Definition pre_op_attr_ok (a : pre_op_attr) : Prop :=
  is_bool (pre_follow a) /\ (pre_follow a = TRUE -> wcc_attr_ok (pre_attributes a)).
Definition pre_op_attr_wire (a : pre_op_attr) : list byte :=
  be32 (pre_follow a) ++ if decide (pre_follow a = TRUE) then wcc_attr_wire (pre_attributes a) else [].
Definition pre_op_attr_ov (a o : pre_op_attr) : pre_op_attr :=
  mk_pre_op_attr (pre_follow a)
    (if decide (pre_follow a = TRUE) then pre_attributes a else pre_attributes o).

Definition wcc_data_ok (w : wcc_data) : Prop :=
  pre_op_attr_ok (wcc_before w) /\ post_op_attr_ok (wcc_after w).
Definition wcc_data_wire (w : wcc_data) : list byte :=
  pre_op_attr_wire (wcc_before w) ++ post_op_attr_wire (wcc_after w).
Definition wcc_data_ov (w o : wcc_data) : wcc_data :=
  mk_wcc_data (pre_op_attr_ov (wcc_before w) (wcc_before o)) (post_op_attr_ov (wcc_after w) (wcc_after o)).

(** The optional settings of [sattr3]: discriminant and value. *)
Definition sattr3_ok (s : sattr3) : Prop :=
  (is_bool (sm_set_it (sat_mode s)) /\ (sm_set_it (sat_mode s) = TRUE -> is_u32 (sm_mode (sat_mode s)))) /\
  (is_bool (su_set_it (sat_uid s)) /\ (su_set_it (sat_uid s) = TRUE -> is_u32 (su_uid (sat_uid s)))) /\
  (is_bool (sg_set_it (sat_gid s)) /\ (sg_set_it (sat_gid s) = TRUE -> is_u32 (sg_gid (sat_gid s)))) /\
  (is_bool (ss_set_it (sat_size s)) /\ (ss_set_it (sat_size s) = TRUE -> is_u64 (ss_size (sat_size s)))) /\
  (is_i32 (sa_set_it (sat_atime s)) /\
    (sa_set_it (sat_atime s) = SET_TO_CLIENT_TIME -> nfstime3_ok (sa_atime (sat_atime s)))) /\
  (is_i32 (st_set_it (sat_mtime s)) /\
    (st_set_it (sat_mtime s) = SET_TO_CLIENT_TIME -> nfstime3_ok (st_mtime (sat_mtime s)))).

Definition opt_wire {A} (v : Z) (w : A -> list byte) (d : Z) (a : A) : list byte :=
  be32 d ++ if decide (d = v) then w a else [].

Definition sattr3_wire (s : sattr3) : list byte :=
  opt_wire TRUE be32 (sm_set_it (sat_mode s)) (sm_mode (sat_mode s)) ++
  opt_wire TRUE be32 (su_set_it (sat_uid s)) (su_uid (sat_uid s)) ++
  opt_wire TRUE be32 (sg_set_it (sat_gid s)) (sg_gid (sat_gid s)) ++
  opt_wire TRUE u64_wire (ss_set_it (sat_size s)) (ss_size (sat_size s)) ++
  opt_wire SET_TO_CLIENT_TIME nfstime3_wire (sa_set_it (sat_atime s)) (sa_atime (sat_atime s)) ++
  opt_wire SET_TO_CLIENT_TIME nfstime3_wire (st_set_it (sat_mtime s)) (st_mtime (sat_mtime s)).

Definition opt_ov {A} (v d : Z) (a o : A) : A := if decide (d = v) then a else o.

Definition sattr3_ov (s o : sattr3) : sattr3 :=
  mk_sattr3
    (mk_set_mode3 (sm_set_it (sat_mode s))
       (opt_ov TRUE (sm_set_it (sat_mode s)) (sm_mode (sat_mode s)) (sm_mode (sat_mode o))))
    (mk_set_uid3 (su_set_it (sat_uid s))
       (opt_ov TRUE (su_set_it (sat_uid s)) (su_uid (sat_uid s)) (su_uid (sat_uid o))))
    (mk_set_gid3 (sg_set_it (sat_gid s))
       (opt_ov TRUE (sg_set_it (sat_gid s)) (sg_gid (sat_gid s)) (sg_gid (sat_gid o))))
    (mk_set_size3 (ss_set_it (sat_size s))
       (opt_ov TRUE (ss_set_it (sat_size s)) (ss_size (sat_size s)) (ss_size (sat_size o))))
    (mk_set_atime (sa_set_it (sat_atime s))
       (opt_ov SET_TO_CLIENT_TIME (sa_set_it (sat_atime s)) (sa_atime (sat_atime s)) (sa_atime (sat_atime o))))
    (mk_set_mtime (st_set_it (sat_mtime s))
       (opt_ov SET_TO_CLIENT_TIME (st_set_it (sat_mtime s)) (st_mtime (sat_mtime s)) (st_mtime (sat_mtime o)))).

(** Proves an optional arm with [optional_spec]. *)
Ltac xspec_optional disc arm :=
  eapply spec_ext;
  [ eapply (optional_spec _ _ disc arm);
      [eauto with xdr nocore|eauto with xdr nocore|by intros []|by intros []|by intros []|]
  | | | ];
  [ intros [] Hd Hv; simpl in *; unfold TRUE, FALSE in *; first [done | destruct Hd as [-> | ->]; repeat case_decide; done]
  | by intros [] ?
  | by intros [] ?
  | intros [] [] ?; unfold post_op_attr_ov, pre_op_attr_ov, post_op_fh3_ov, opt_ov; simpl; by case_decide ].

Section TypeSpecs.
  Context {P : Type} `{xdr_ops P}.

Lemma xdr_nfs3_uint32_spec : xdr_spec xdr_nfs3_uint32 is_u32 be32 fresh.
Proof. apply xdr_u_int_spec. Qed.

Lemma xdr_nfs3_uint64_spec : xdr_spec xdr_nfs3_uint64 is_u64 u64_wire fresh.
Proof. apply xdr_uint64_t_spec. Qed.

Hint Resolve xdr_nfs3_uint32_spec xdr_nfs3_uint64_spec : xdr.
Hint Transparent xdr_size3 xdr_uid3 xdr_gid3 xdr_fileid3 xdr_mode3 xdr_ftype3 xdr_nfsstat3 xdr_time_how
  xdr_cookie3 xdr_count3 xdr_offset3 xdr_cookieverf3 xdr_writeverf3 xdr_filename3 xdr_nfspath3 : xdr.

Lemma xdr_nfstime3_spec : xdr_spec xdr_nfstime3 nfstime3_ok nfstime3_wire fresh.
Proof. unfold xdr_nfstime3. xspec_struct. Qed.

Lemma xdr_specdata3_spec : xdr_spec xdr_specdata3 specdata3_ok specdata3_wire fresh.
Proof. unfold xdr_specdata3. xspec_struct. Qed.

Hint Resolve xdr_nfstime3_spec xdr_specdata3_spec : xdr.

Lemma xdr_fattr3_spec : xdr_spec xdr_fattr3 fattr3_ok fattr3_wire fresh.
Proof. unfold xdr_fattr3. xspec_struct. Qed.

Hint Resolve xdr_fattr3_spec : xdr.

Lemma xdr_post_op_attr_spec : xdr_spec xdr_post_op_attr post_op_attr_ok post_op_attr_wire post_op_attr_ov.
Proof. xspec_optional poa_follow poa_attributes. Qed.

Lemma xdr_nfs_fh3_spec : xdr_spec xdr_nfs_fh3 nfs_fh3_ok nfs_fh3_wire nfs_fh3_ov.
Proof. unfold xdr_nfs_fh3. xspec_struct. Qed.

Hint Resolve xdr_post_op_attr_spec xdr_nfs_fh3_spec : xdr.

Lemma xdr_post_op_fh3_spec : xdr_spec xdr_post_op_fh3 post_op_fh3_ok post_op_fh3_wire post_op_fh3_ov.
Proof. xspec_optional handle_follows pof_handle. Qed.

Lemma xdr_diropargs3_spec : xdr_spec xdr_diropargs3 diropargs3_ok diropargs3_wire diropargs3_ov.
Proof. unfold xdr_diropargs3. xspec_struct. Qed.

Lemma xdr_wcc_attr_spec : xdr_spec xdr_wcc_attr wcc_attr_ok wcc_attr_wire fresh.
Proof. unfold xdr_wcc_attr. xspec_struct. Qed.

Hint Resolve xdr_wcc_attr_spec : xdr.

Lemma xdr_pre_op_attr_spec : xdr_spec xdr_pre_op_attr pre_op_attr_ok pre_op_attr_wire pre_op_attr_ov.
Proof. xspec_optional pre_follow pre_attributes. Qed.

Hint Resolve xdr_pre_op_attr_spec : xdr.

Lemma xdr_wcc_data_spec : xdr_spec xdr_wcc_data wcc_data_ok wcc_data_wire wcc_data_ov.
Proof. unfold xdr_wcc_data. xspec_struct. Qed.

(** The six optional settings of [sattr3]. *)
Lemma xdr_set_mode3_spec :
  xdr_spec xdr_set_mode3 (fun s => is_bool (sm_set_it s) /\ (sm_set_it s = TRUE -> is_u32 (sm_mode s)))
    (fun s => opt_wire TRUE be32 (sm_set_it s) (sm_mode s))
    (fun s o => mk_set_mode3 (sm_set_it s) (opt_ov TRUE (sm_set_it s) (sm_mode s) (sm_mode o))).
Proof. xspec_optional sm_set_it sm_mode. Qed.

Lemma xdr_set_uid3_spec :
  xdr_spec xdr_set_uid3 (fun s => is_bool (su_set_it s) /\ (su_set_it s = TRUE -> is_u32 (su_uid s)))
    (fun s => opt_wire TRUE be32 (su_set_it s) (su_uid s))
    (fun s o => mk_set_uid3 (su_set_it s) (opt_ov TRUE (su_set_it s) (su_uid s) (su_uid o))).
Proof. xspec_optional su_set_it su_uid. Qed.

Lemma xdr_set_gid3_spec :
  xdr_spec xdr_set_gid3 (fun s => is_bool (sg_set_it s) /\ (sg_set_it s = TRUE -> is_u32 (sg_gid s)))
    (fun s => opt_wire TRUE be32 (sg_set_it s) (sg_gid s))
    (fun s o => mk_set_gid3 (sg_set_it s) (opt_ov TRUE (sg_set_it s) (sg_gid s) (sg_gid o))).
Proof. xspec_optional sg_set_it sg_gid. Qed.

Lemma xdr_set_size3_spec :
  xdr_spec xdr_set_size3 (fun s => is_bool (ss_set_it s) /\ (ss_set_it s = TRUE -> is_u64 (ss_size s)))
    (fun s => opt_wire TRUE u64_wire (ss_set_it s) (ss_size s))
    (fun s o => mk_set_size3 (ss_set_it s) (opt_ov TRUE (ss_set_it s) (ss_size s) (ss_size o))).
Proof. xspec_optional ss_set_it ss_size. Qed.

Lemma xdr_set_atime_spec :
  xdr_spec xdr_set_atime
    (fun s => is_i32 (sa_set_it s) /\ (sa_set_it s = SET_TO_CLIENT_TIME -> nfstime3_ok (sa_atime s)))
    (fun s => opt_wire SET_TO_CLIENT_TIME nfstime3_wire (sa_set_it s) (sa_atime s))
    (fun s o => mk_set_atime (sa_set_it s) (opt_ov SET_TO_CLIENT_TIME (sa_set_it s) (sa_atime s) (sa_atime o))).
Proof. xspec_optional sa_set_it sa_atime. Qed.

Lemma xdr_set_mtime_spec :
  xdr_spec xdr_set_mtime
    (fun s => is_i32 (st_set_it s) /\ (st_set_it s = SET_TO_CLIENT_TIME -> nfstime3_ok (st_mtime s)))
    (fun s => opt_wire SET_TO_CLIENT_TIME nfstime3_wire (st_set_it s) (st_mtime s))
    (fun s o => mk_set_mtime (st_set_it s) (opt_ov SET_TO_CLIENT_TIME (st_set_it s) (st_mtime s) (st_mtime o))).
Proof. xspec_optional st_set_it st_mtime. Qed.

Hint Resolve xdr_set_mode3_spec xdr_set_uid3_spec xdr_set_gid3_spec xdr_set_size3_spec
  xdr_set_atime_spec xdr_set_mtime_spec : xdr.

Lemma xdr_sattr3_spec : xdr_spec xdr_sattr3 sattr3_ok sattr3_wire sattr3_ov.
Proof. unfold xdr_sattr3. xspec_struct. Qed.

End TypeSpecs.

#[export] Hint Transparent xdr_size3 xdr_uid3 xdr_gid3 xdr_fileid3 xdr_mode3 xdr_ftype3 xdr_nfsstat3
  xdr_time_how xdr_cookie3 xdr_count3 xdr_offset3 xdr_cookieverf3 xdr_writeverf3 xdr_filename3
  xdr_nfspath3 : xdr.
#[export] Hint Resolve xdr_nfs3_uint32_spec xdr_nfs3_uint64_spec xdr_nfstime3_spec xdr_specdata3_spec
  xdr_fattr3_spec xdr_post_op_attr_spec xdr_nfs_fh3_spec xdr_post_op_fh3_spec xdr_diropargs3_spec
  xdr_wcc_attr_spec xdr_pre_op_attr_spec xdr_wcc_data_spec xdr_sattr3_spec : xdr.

◇ ◇ ◇

For this exercise, please output exactly the lines above starting at the line with "(fun s o => mk_set_gid3" and ending at the line with "xdr_set_atime_spec xdr_set_mtime_spec : xdr.", ends included.

    (fun s o => mk_set_gid3 (sg_set_it s) (opt_ov TRUE (sg_set_it s) (sg_gid s) (sg_gid o))).
Proof. xspec_optional sg_set_it sg_gid. Qed.

Lemma xdr_set_size3_spec :
  xdr_spec xdr_set_size3 (fun s => is_bool (ss_set_it s) /\ (ss_set_it s = TRUE -> is_u64 (ss_size s)))
    (fun s => opt_wire TRUE u64_wire (ss_set_it s) (ss_size s))
    (fun s o => mk_set_size3 (ss_set_it s) (opt_ov TRUE (ss_set_it s) (ss_size s) (ss_size o))).
Proof. xspec_optional ss_set_it ss_size. Qed.

Lemma xdr_set_atime_spec :
  xdr_spec xdr_set_atime
    (fun s => is_i32 (sa_set_it s) /\ (sa_set_it s = SET_TO_CLIENT_TIME -> nfstime3_ok (sa_atime s)))
    (fun s => opt_wire SET_TO_CLIENT_TIME nfstime3_wire (sa_set_it s) (sa_atime s))
    (fun s o => mk_set_atime (sa_set_it s) (opt_ov SET_TO_CLIENT_TIME (sa_set_it s) (sa_atime s) (sa_atime o))).
Proof. xspec_optional sa_set_it sa_atime. Qed.

Lemma xdr_set_mtime_spec :
  xdr_spec xdr_set_mtime
    (fun s => is_i32 (st_set_it s) /\ (st_set_it s = SET_TO_CLIENT_TIME -> nfstime3_ok (st_mtime s)))
    (fun s => opt_wire SET_TO_CLIENT_TIME nfstime3_wire (st_set_it s) (st_mtime s))
    (fun s o => mk_set_mtime (st_set_it s) (opt_ov SET_TO_CLIENT_TIME (st_set_it s) (st_mtime s) (st_mtime o))).
Proof. xspec_optional st_set_it st_mtime. Qed.

Hint Resolve xdr_set_mode3_spec xdr_set_uid3_spec xdr_set_gid3_spec xdr_set_size3_spec
  xdr_set_atime_spec xdr_set_mtime_spec : xdr.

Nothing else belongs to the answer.